Ada sebagian kalangan yang beranggapan bahwa qunût shubuh tidak sunnah. Bahkan haram hukumnya, karena Rasûlullah SAW tidak melaksanakannya. Bagaimanakah sebenarnya hukum membaca qunût dalam shalat shubuh? Apakah benar Rasûlullah SAW tidak melaksanakannya?

Jawab:

Ulama Syafi’iyyah berpendapat bahwa hukum membaca qunut pada shalat shubuh termasuk sunnah ab’adh.1. Sebagaimana dikatakan oleh Imam Nawawi dalam kitabnya al-Majmu’:

مذهبنا اله يستحب القنوت فيها سواء نزلت نازلة أم لم تنزل و بهذا قال أكثر السلف ومن بعدهم أو كثير منهم وممن قال به أبو بكر الصديق وعمر بن الخطاب و عثمان و على و ابن عباس و البراء بن عازب رضي الله عنهم .(المجموع ، ج 3 ص 504)

“Dalam madzhab kita (madzhab Syafi’i) disunnahkan membaca qunut dalam shalat shubuh. Baik ada bala (cobaan, bencana, adzab dll) maupun tidak, inilah pendapat kebanyakan ulama salaf dan setelahnya. Diantaranya adalah Abu Bakr al-Shiddiq, ‘Umar bin al Khaththab, “Utsman, All, Ibn ‘Abbas dan al-Barra’ bin ‘Azib RA (Al-Majmu, juz 1, hal 504)

Dalil yang bisa dijadikan acuan adalah hadits Nabi SAW :

عن أنس بن مالك قال ما زال رسول الله صلى الله عليه وسلم يقنت في الفجرحتى فارق الدنيا . ( مسند أحمد بن حنبل ، رقم ١٢١٩٦)

“Diriwayatkan dari Anas Ibn Malik RA. “Beliau berkata, “Rasûlullah SAW senantiasa membaca qunut ketika shalat shubuh sehingga belitu wafat.” (Musnad Ahmad bin Hanbal [12196])

Mengomentari Hadits ini, pakar Hadits al-‘Allamah Muhammad bin Allan al-Shiddiqi dalam kitabnya, al-Futuuhat al-Rabbaaniyyah berkata:

فأما الصبح ، فلم يزل يقنت حتى فارق الالها صحيح ، رواه جماعة من الحفاظ وصححوه وممن نص على صحته الحافظ أبو عبد الله محمد بن على البلخي والحاكم في المستدرك ومواضع من كتب البيهقي ورواه الدارقطني من طرق بأسانيد صحيحة .(الفتوحات الربانية على الأذكارالنووية ، ج ٢ ص ٢٦٨ )

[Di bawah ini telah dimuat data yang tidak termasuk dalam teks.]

Lemma entered_value k x : valid_binary prec emax x = true -> feqb x x = true -> control_value k (rounded k x).
Proof.
  intros Hv Hx. destruct (clamped_limits k x Hv Hx) as (Hc & Hl & Hh).
  assert (pc_min (control_for k) = fzero -> clamped k x <> S754_zero true) as Hz.
  { intros E. unfold clamped. rewrite E. destruct k; apply clamp_positive; vm_compute; congruence. }
  destruct k; cbn [control_value rounded control_for pc_min pc_max] in *.
  - by apply tenths_between.
  - by apply tenths_between.
  - assert (literal "200000" = S754_finite false 6871947673600000 (-35)) as E by (vm_compute; reflexivity). rewrite E in Hh.
    exact (whole_between _ 6871947673600000 (-35) Hc ltac:(done) ltac:(done) Hl Hh (Hz eq_refl)).
  - by apply signed_tenths.
  - by apply signed_tenths.
  - assert (literal "2147483647" = S754_finite false 9007199250546688 (-22)) as E by (vm_compute; reflexivity). rewrite E in Hh.
    exact (whole_between _ 9007199250546688 (-22) Hc ltac:(done) ltac:(done) Hl Hh (Hz eq_refl)).
Qed.

(** C23: What is entered for a parameter (any text, or any number of the language)
    becomes a value of its control. An entry that begins with a number becomes a number
    of tenths from 0.1 to 1 (temperature, top-p), a number of tenths from -2 to 2 (the
    penalties), or a whole number from 0 to 200000 (tokens) or to 2147483647 (seed), and
    never nothing; an empty entry, or one that does not begin with a number, becomes zero,
    and [null] for the seed. *)
Theorem parameter_in_range k value : valid_binary prec emax (entered value) = true ->
  (no_number value ->
     normalizeParameterNumberValue k value = if bool_decide (k = KSeed) then None else Some fzero) /\
  (~ no_number value ->
     exists x, normalizeParameterNumberValue k value = Some x /\ control_value k x).
Proof.
  intros Hv. split; [apply normalize_nothing|].
  intros Hn. destruct (number_or_not value) as [?|[Hne Hx]]; [done|].
  exists (rounded k (entered value)). split; [by apply normalize_entered|by apply entered_value].
Qed.
(* ===== verification/BillingTaskFormFacts.v ===== *)
(** * Properties of the task pricing form

    The trees of the texts that the form writes, the summaries read from them, and
    the round trip of the tiers. *)

From stdpp Require Import base list numbers strings sets.
From Stdlib Require Import ZArith SpecFloat Lia.
From S2P Require Import Prelude.
From S2P Require Import JsString.
From S2P Require Import JsNumber.
From S2P Require Import JsNumberFacts.
From S2P Require Import JsValue.
From S2P Require Import JsJson.
From S2P Require Import BillingTypes.
From S2P Require Import BillingParser.
From S2P Require Import BillingCompile.
From S2P Require Import BillingCompileFacts.
From S2P Require Import BillingRuntime.
From S2P Require Import BillingStructure.
From S2P Require Import BillingDisplay.
From S2P Require Import BillingRequestRules.
From S2P Require Import BillingRequestRulesFacts.
From S2P Require Import BillingPrint.
From S2P Require Import JsCollections.
From S2P Require Import BillingTaskForm.

Module TaskFormFacts.
Import RequestRules RequestRulesFacts TaskForm.

(** ** The trees of the texts *)

Abbreviation sp0 := (mkspan 0 0).

Definition number_flag (x : f64) : bool := default false (dec_integer <$> scan_decimal (number_to_string x)).
Definition num_node (x : f64) : ExpressionNode := Literal sp0 (LNum x (number_flag x)).
Definition str_node (s : jstr) : ExpressionNode := Literal sp0 (LStr s).
Definition usage_node (field : jstr) : ExpressionNode := Call sp0 Fu [str_node field].

(** [a o b o c], to the left. *)
Definition chain (o : binop) (first : ExpressionNode) (rest : list ExpressionNode) : ExpressionNode :=
  foldl (Binary sp0 o) first rest.

Definition chain_of (o : binop) (l : list ExpressionNode) : ExpressionNode :=
  match l with first :: rest => chain o first rest | [] => num_node fzero end.

Definition scaled_node (token : bool) (field : jstr) (price : f64) : ExpressionNode :=
  let product := Binary sp0 Bmul (usage_node field) (num_node price) in
  if token then Binary sp0 Bdiv product (num_node TASK_TOKEN_PRICE_SCALE) else product.

Definition price_node (tier : TaskTier) (entry : jstr * BillingUsageFieldSchema) : ExpressionNode :=
  scaled_node (bool_decide (uf_unit (snd entry) = Some UStoken)) (fst entry)
    (default fzero (assoc (fst entry) (tk_unitPrices tier))).

Definition constant_terms (constant : f64) : list ExpressionNode :=
  if fltb fzero constant then [num_node constant] else [].

Definition tier_node (label : jstr) (body : ExpressionNode) : ExpressionNode :=
  Call sp0 Ftier [str_node label; body].

Definition tier_tree (numberFields : list (jstr * BillingUsageFieldSchema)) (tier : TaskTier) : ExpressionNode :=
  tier_node (tk_label tier)
    (chain_of Badd (constant_terms (tk_constant tier) ++ (price_node tier <$> numberFields))).

Definition condition_node (condition : jstr * jstr) : ExpressionNode :=
  Binary sp0 Beq (usage_node (fst condition)) (str_node (snd condition)).

Fixpoint config_tree (numberFields : list (jstr * BillingUsageFieldSchema)) (tiers : list TaskTier) : ExpressionNode :=
  match tiers with
  | [] => num_node fzero
  | [tier] => tier_tree numberFields tier
  | tier :: rest =>
      Conditional sp0 (chain_of Band (condition_node <$> tk_conditions tier)) (tier_tree numberFields tier)
        (config_tree numberFields rest)
  end.

(** ** Texts that may be followed by a blank, a comma or a closing parenthesis *)

Definition soft (u : jstr) : Prop :=
  match u with [] => True | c :: _ => (c =? 32)%N || (c =? 41)%N || (c =? 44)%N = true end.

Lemma soft_separate t u : soft u -> BillingPrint.separate t u.
Proof.
  destruct u as [|c u]; [done|]. simpl. rewrite !orb_true_iff, !N.eqb_eq. intros [[->| ->]| ->]; by destruct t.
Qed.

Definition prints (ts : list token) (u : jstr) : Prop :=
  forall ts' u', soft u' -> laid ts' u' -> laid (ts ++ ts') (u ++ u').

Lemma prints_token t : tok_ok t -> prints [t] (tok_text t).
Proof. intros Ht ts' u' Hs Hl. apply laid_token; [done|by apply soft_separate|done]. Qed.

Lemma prints_app ts u ts' u' : prints ts u -> prints ts' u' -> soft u' -> prints (ts ++ ts') (u ++ u').
Proof.
  intros H1 H2 Hs ts2 u2 Hs2 Hl. rewrite <- !app_assoc. apply H1; [|by apply H2].
  destruct u' as [|c u']; [done|]. exact Hs.
Qed.

Lemma prints_blank ts u : prints ts u -> prints ts (32%N :: u).
Proof. intros H ts' u' Hs Hl. apply laid_blank; [done|]. by apply H. Qed.

(** [a o b] *)
Lemma prints_infix ts1 u1 o ts2 u2 : prints ts1 u1 -> prints ts2 u2 -> is_symbol o = true ->
  prints (ts1 ++ TokSym o :: ts2) (u1 ++ [32%N] ++ o ++ [32%N] ++ u2).
Proof.
  intros H1 H2 Ho. apply prints_app; [done| |done]. apply prints_blank.
  apply (prints_app [TokSym o] o ts2 ([32%N] ++ u2)); [by apply (prints_token (TokSym o))| |done].
  by apply prints_blank.
Qed.

(** [name(a, b)]: what is printed after the name begins with a quote. *)
Lemma prints_call name ts s u : is_name name = true -> prints ts u -> soft u ->
  prints (TokName name :: sym "(" :: TokStr s :: ts ++ [sym ")"])
    (name ++ js "(" ++ json_stringify s ++ u ++ js ")").
Proof.
  intros Hn Hu Hsoft ts' u' Hs Hl.
  assert (laid (sym "(" :: TokStr s :: ts ++ [sym ")"] ++ ts')
            (js "(" ++ json_stringify s ++ u ++ js ")" ++ u')) as Hrest.
  { apply (laid_token (sym "(")); [done|done|]. apply (laid_token (TokStr s)); [done|by destruct (u ++ _)|].
    apply Hu; [done|]. by apply (laid_token (sym ")")); [|apply soft_separate|]. }
  cbn [app]. rewrite <- !app_assoc. by apply (laid_token (TokName name)).
Qed.

Lemma prints_nil : prints [] [].
Proof. by intros ts' u' _. Qed.

Lemma prints_number x : number_ok x (number_flag x) -> prints (body_tokens (num_node x)) (number_to_string x).
Proof. intros Hx. by apply (prints_token (TokNum x (number_flag x))). Qed.

Lemma prints_usage field : prints (body_tokens (usage_node field)) (usage_text field).
Proof. apply (prints_call (js "u") [] field []); [done|apply prints_nil|done]. Qed.

(** ** Chains of operators *)

Lemma chain_tokens o first rest : Forall (fun n => binop_prec o < node_prec n) (first :: rest) ->
  body_tokens (chain o first rest) = body_tokens first ++ concat ((fun n => TokSym (binop_name o) :: body_tokens n) <$> rest)
  /\ binop_prec o <= node_prec (chain o first rest).
Proof.
  intros [Hf Hr]%Forall_cons.
  assert (forall acc, binop_prec o <= node_prec acc ->
    body_tokens (foldl (Binary sp0 o) acc rest)
    = body_tokens acc ++ concat ((fun n => TokSym (binop_name o) :: body_tokens n) <$> rest)
    /\ binop_prec o <= node_prec (foldl (Binary sp0 o) acc rest)) as H; [|apply H; lia].
  clear Hf. induction Hr as [|n rest Hn Hr IH]; intros acc Hacc; [by rewrite app_nil_r|].
  cbn [foldl fmap list_fmap concat]. destruct (IH (Binary sp0 o acc n)) as [-> Hp]; [simpl; lia|].
  split; [|done]. cbn [body_tokens]. unfold enclose.
  rewrite (proj2 (Nat.ltb_ge (node_prec acc) _)), (proj2 (Nat.ltb_ge (node_prec n) _)) by lia.
  by rewrite <- app_assoc.
Qed.

Lemma join_head sep x xs : join sep (x :: xs) = x ++ concat ((fun y => sep ++ y) <$> xs).
Proof.
  revert x. induction xs as [|y xs IH]; intros x; [simpl; by rewrite app_nil_r|].
  rewrite join_cons, IH by done. simpl. by rewrite <- app_assoc.
Qed.

Lemma prints_chain o ns us : ns <> [] -> Forall (fun n => binop_prec o < node_prec n) ns ->
  Forall2 (fun n u => prints (body_tokens n) u) ns us ->
  prints (body_tokens (chain_of o ns)) (join ([32%N] ++ binop_name o ++ [32%N]) us).
Proof.
  intros Hne Hp Hu. destruct Hu as [|n u ns us Hn Hu]; [done|]. cbn [chain_of].
  destruct (chain_tokens o n ns Hp) as [-> _]. rewrite join_head. clear Hne.
  assert (is_symbol (binop_name o) = true) as Ho by (by destruct o).
  clear Hp. revert u Hn. generalize (body_tokens n) as ts. intros ts u Hn. revert ts u Hn. induction Hu as [|n' u' ns us Hn' Hu IH]; intros ts u Hn.
  - simpl. by rewrite !app_nil_r.
  - cbn [fmap list_fmap concat]. rewrite (app_assoc ts), (app_assoc u). apply IH.
    rewrite <- !app_assoc. by apply prints_infix.
Qed.

(** ** The texts of the form *)

Abbreviation fields := (list (jstr * BillingUsageFieldSchema)).

Definition form_number (x : f64) : Prop := number_ok x (number_flag x).

Definition price_at (tier : TaskTier) (field : jstr) : f64 := default fzero (assoc field (tk_unitPrices tier)).

(** The numbers of a tier can be written and read back. *)
Definition numbers_ok (numberFields : fields) (tier : TaskTier) : Prop :=
  form_number (tk_constant tier) /\ Forall (fun e => form_number (price_at tier (fst e))) numberFields.

Lemma scale_number : form_number TASK_TOKEN_PRICE_SCALE.
Proof. unfold form_number, number_ok. split_and!; vm_compute; reflexivity. Qed.

Lemma prints_scaled (token : bool) field x : form_number x ->
  prints (body_tokens (scaled_node token field x))
    (usage_text field ++ js " * " ++ number_to_string x
     ++ (if token then js " / " ++ number_to_string TASK_TOKEN_PRICE_SCALE else [])).
Proof.
  intros Hx.
  assert (prints (body_tokens (scaled_node false field x)) (usage_text field ++ js " * " ++ number_to_string x)) as H.
  { apply (prints_infix (body_tokens (usage_node field)) _ (js "*") (body_tokens (num_node x)));
      [apply prints_usage | by apply prints_number | done]. }
  destruct token; [|by rewrite app_nil_r].
  apply (prints_infix _ _ (js "/") (body_tokens (num_node TASK_TOKEN_PRICE_SCALE))) with
    (u2 := number_to_string TASK_TOKEN_PRICE_SCALE) in H; [|apply prints_number, scale_number | done].
  by rewrite <- !app_assoc in H.
Qed.

Lemma prints_price tier entry : form_number (price_at tier (fst entry)) ->
  prints (body_tokens (price_node tier entry)) (price_text tier entry).
Proof.
  intros Hx. unfold price_node, price_text. pose proof (prints_scaled (bool_decide (uf_unit (snd entry) = Some UStoken))
    (fst entry) _ Hx) as H. unfold price_at in H. case_bool_decide; [done|]. by rewrite app_nil_r in H.
Qed.

Lemma price_node_prec tier entry : 5 < node_prec (price_node tier entry).
Proof. unfold price_node, scaled_node. case_bool_decide; simpl; lia. Qed.

Lemma terms_prec numberFields tier :
  Forall (fun n => 5 < node_prec n) (constant_terms (tk_constant tier) ++ (price_node tier <$> numberFields)).
Proof.
  apply Forall_app_2.
  - unfold constant_terms. case_match; repeat constructor; simpl; lia.
  - apply Forall_fmap, Forall_true. intros e. apply price_node_prec.
Qed.

Lemma terms_some numberFields tier : numberFields <> [] ->
  constant_terms (tk_constant tier) ++ (price_node tier <$> numberFields) <> [].
Proof. destruct numberFields; [done|]. intros _. by destruct (constant_terms _). Qed.

Lemma prints_body numberFields tier : numberFields <> [] -> numbers_ok numberFields tier ->
  prints (body_tokens (chain_of Badd (constant_terms (tk_constant tier) ++ (price_node tier <$> numberFields))))
    (generateTaskTierBody tier numberFields).
Proof.
  intros Hne [Hc Hp]. apply (prints_chain Badd); [by apply terms_some | apply terms_prec|].
  apply Forall2_app.
  - unfold constant_terms. case_match; [|constructor]. constructor; [by apply prints_number|constructor].
  - apply Forall2_fmap, Forall_Forall2_diag. eapply Forall_impl; [exact Hp|]. intros e. apply prints_price.
Qed.

Lemma prints_call_tier label ts u : prints ts u ->
  prints (TokName (js "tier") :: sym "(" :: TokStr label :: (sym "," :: ts) ++ [sym ")"]) (tier_call_text label u).
Proof.
  intros Hu. apply (prints_call (js "tier") (sym "," :: ts) label (js ", " ++ u)); [done| |done].
  apply (prints_app [sym ","] (js ",") ts ([32%N] ++ u)); [by apply (prints_token (sym ","))| |done].
  by apply prints_blank.
Qed.

Lemma prints_tier numberFields tier : numberFields <> [] -> numbers_ok numberFields tier ->
  prints (body_tokens (tier_tree numberFields tier)) (generateTaskTierCall tier numberFields).
Proof. intros Hne Hn. by apply prints_call_tier, prints_body. Qed.

Lemma prints_condition conditions : conditions <> [] ->
  prints (body_tokens (chain_of Band (condition_node <$> conditions))) (generateTaskCondition conditions).
Proof.
  intros Hne. apply (prints_chain Band); [by destruct conditions | |].
  - apply Forall_fmap, Forall_true. intros e. simpl. lia.
  - apply Forall2_fmap, Forall_Forall2_diag, Forall_true. intros e.
    apply (prints_infix (body_tokens (usage_node (fst e))) _ (js "==") [TokStr (snd e)]);
      [apply prints_usage | by apply (prints_token (TokStr (snd e))) | done].
Qed.

Lemma band_prec conditions : 2 <= node_prec (chain_of Band (condition_node <$> conditions)).
Proof.
  destruct conditions as [|c l]; [simpl; lia|]. cbn [fmap list_fmap chain_of].
  apply (chain_tokens Band). constructor; [simpl; lia|]. apply Forall_fmap, Forall_true. intros e. simpl. lia.
Qed.

Lemma tier_texts_inv nf tier tier2 tiers parts : tier_texts nf (tier :: tier2 :: tiers) = Some parts ->
  tk_conditions tier <> [] /\ exists rest, tier_texts nf (tier2 :: tiers) = Some rest /\ rest <> [] /\
    parts = (generateTaskCondition (tk_conditions tier) ++ js " ? " ++ generateTaskTierCall tier nf) :: rest.
Proof.
  assert (forall l r, tier_texts nf l = Some r -> l <> [] -> r <> []) as Hsome.
  { intros [|t [|t' l]] r; [done|by intros [= <-]|]. cbn [tier_texts]. destruct (generateTaskCondition _); [done|].
    by intros (r' & _ & ->)%fmap_Some. }
  cbn [tier_texts]. destruct (generateTaskCondition (tk_conditions tier)) as [|c cs] eqn:Ec; [done|].
  intros (rest & Hrest & ->)%fmap_Some. split; [intros E; by rewrite E in Ec|].
  exists rest. split_and!; [done|by apply (Hsome (tier2 :: tiers))|done].
Qed.
(* ===== verification/BillingTaskMatrixFacts.v ===== *)
(** * Properties of the task price matrix and of the preview

    The matrix of a schema has one row for every choice of the enum values; it is
    read back from the expression written for it; and it can be too large for
    the parser. *)

From stdpp Require Import base list numbers strings sets.
From Stdlib Require Import ZArith SpecFloat Lia.
From S2P Require Import Prelude.
From S2P Require Import JsString.
From S2P Require Import JsNumber.
From S2P Require Import JsNumberFacts.
From S2P Require Import JsValue.
From S2P Require Import JsJson.
From S2P Require Import BillingTypes.
From S2P Require Import BillingParser.
From S2P Require Import BillingCompile.
From S2P Require Import BillingCompileFacts.
From S2P Require Import BillingRuntime.
From S2P Require Import BillingDisplay.
From S2P Require Import BillingDisplayFacts.
From S2P Require Import BillingRequestRules.
From S2P Require Import BillingPrint.
From S2P Require Import JsCollections.
From S2P Require Import BillingTaskForm.
From S2P Require Import BillingTaskFormFacts.

Module TaskMatrixFacts.
Import RequestRules TaskForm TaskFormFacts.

(** ** Keys of combinations *)

Lemma json_stringify_inj s1 s2 r1 r2 : json_stringify s1 ++ r1 = json_stringify s2 ++ r2 -> s1 = s2 /\ r1 = r2.
Proof.
  unfold json_stringify. rewrite <- !app_assoc. intros [= E].
  pose proof (json_string_body (json_chars s1) s1 r1 (json_chars_body s1)) as H1.
  pose proof (json_string_body (json_chars s2) s2 r2 (json_chars_body s2)) as H2.
  rewrite E in H1. rewrite H1 in H2. by simplify_eq.
Qed.

Lemma json_join_inj l1 l2 r1 r2 : length l1 = length l2 ->
  join (js ",") (json_stringify <$> l1) ++ js "]" ++ r1 = join (js ",") (json_stringify <$> l2) ++ js "]" ++ r2 -> l1 = l2.
Proof.
  revert l2. induction l1 as [|s1 l1 IH]; intros [|s2 l2] Hlen; try done. injection Hlen as Hlen.
  cbn [fmap list_fmap]. rewrite !join_head, <- !app_assoc. intros [-> E]%json_stringify_inj. f_equal.
  destruct l1 as [|t1 l1], l2 as [|t2 l2]; try done. apply (IH (t2 :: l2) Hlen).
  cbn [fmap list_fmap concat] in E. rewrite <- !app_assoc in E. apply (inj (app (js ","))) in E.
  cbn [fmap list_fmap]. by rewrite !join_head, <- !app_assoc.
Qed.
(* ===== verification/BillingTaskPreviewFacts.v ===== *)
(** * Properties of the task price preview

    What the preview of the task form shows for a usage sample: the evaluator runs
    forward over the tree of the preview's expression, and charges the total of
    the items. *)

From stdpp Require Import base list numbers strings sets.
From Stdlib Require Import ZArith SpecFloat Lia.
From S2P Require Import Prelude.
From S2P Require Import JsString.
From S2P Require Import JsNumber.
From S2P Require Import JsNumberFacts.
From S2P Require Import JsValue.
From S2P Require Import BillingTypes.
From S2P Require Import BillingParser.
From S2P Require Import BillingCompile.
From S2P Require Import BillingCompileFacts.
From S2P Require Import BillingRuntime.
From S2P Require Import BillingRuntimeFacts.
From S2P Require Import BillingPricing.
From S2P Require Import BillingDisplay.
From S2P Require Import BillingRequestRules.
From S2P Require Import BillingPrint.
From S2P Require Import JsCollections.
From S2P Require Import BillingTaskForm.
From S2P Require Import BillingTaskFormFacts.

Module TaskPreviewFacts.
Import RequestRules TaskForm TaskFormFacts.

(** ** Sums of numbers without a sign *)

Definition unsigned (x : f64) : Prop := SFabs x = x.

Lemma round_unsigned mx ex lx : unsigned (binary_round_aux prec emax false mx ex lx).
Proof. unfold binary_round_aux. repeat case_match; done. Qed.

Lemma unsigned_mul x y : unsigned x -> unsigned y -> unsigned (fmul x y).
Proof.
  destruct x as [[]|[]| |[]], y as [[]|[]| |[]]; try done. intros _ _. apply round_unsigned.
Qed.

Lemma unsigned_div x y : unsigned x -> unsigned y -> unsigned (fdiv x y).
Proof.
  destruct x as [[]|[]| |[]], y as [[]|[]| |[]]; try done. intros _ _. unfold fdiv, SFdiv.
  destruct (SFdiv_core_binary _ _ _ _ _ _) as [[]]. apply round_unsigned.
Qed.

Lemma unsigned_add x y : unsigned x -> unsigned y -> unsigned (fadd x y).
Proof.
  destruct x as [[]|[]| |[]], y as [[]|[]| |[]]; try done. intros _ _. unfold fadd, SFadd.
  unfold binary_normalize. case_match; try done. unfold binary_round. case_match. apply round_unsigned.
Qed.

Lemma unsigned_sum x xs : unsigned x -> Forall unsigned xs -> unsigned (foldl fadd x xs).
Proof. intros Hx Hxs. revert x Hx. induction Hxs as [|y xs Hy _ IH]; intros x Hx; [done|]. by apply IH, unsigned_add. Qed.

Lemma unsigned_usable x : unsigned x -> usable_number x = is_finite x.
Proof. destruct x as [[]|[]| |[]]; done. Qed.

Lemma add_infinite x y : is_finite x && is_finite y = false -> is_finite (fadd x y) = false.
Proof. destruct x as [[]|[]| |], y as [[]|[]| |]; done. Qed.

Lemma sum_infinite x xs : is_finite x && forallb is_finite xs = false -> is_finite (foldl fadd x xs) = false.
Proof.
  revert x. induction xs as [|y xs IH]; intros x; simpl; [by rewrite andb_true_r|]. intros Hf. apply IH.
  destruct (is_finite (fadd x y)) eqn:E; [|done]. simpl. destruct (is_finite x && is_finite y) eqn:Exy.
  - apply andb_prop in Exy as [Ex Ey]. by rewrite Ex, Ey in Hf.
  - apply add_infinite in Exy. congruence.
Qed.

Lemma add_zero x : unsigned x -> fadd x fzero = x.
Proof. destruct x as [[]|[]| |[]]; done. Qed.

Lemma zero_add x : unsigned x -> fadd fzero x = x.
Proof. destruct x as [[]|[]| |[]]; done. Qed.

Lemma mul_zero x : is_finite x = true -> unsigned x -> fmul x fzero = fzero.
Proof. destruct x as [[]|[]| |[]]; done. Qed.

Adapun qunut di waktu shalat shubuh, maka Nabi SAW tidak pernah meninggalkannya sehingga beliau meninggal dunia. Ini adalah yang benar, dan diriwayatkan serta di-shahih-kan oleh segolongan pakar yang banyak hafal Hadits.” Di antara orang yang menyatakan ke-shahih-an Hadits ini adalah al-Hafizh Abu Abdillah Muhammad bin ‘Ali al-Balkhi, al-Hakim dalam kitab al-Mustadrak, dan di beberapa tempat dari kitab yang ditulis oleh al-Baihaqi. Al-Daraquthni juga meriwayatkannya dari beberapa jalur dengan berbagai sanad yang shahih (Al-Futûhat al-Rabbâniyyah ‘alâ al-Adzkâr al Nawawiyyah, juz II, hal 268)

Syaikh Jad al-Haq Ali Jad al-Haq salah seorang syaikh al Azhar mengatakan:

فمن قنت في صلاة الصبح بعد الركوع فقد اتبع سنة واردة عن رسول الله صلى الله عليه وسلم وقد اتبعها أصحابه من بعده وعمل بها أئمة مجتهدون وفقهاء ومحدثون. (القنوت بين الشرعة والبدعة، ٤٦)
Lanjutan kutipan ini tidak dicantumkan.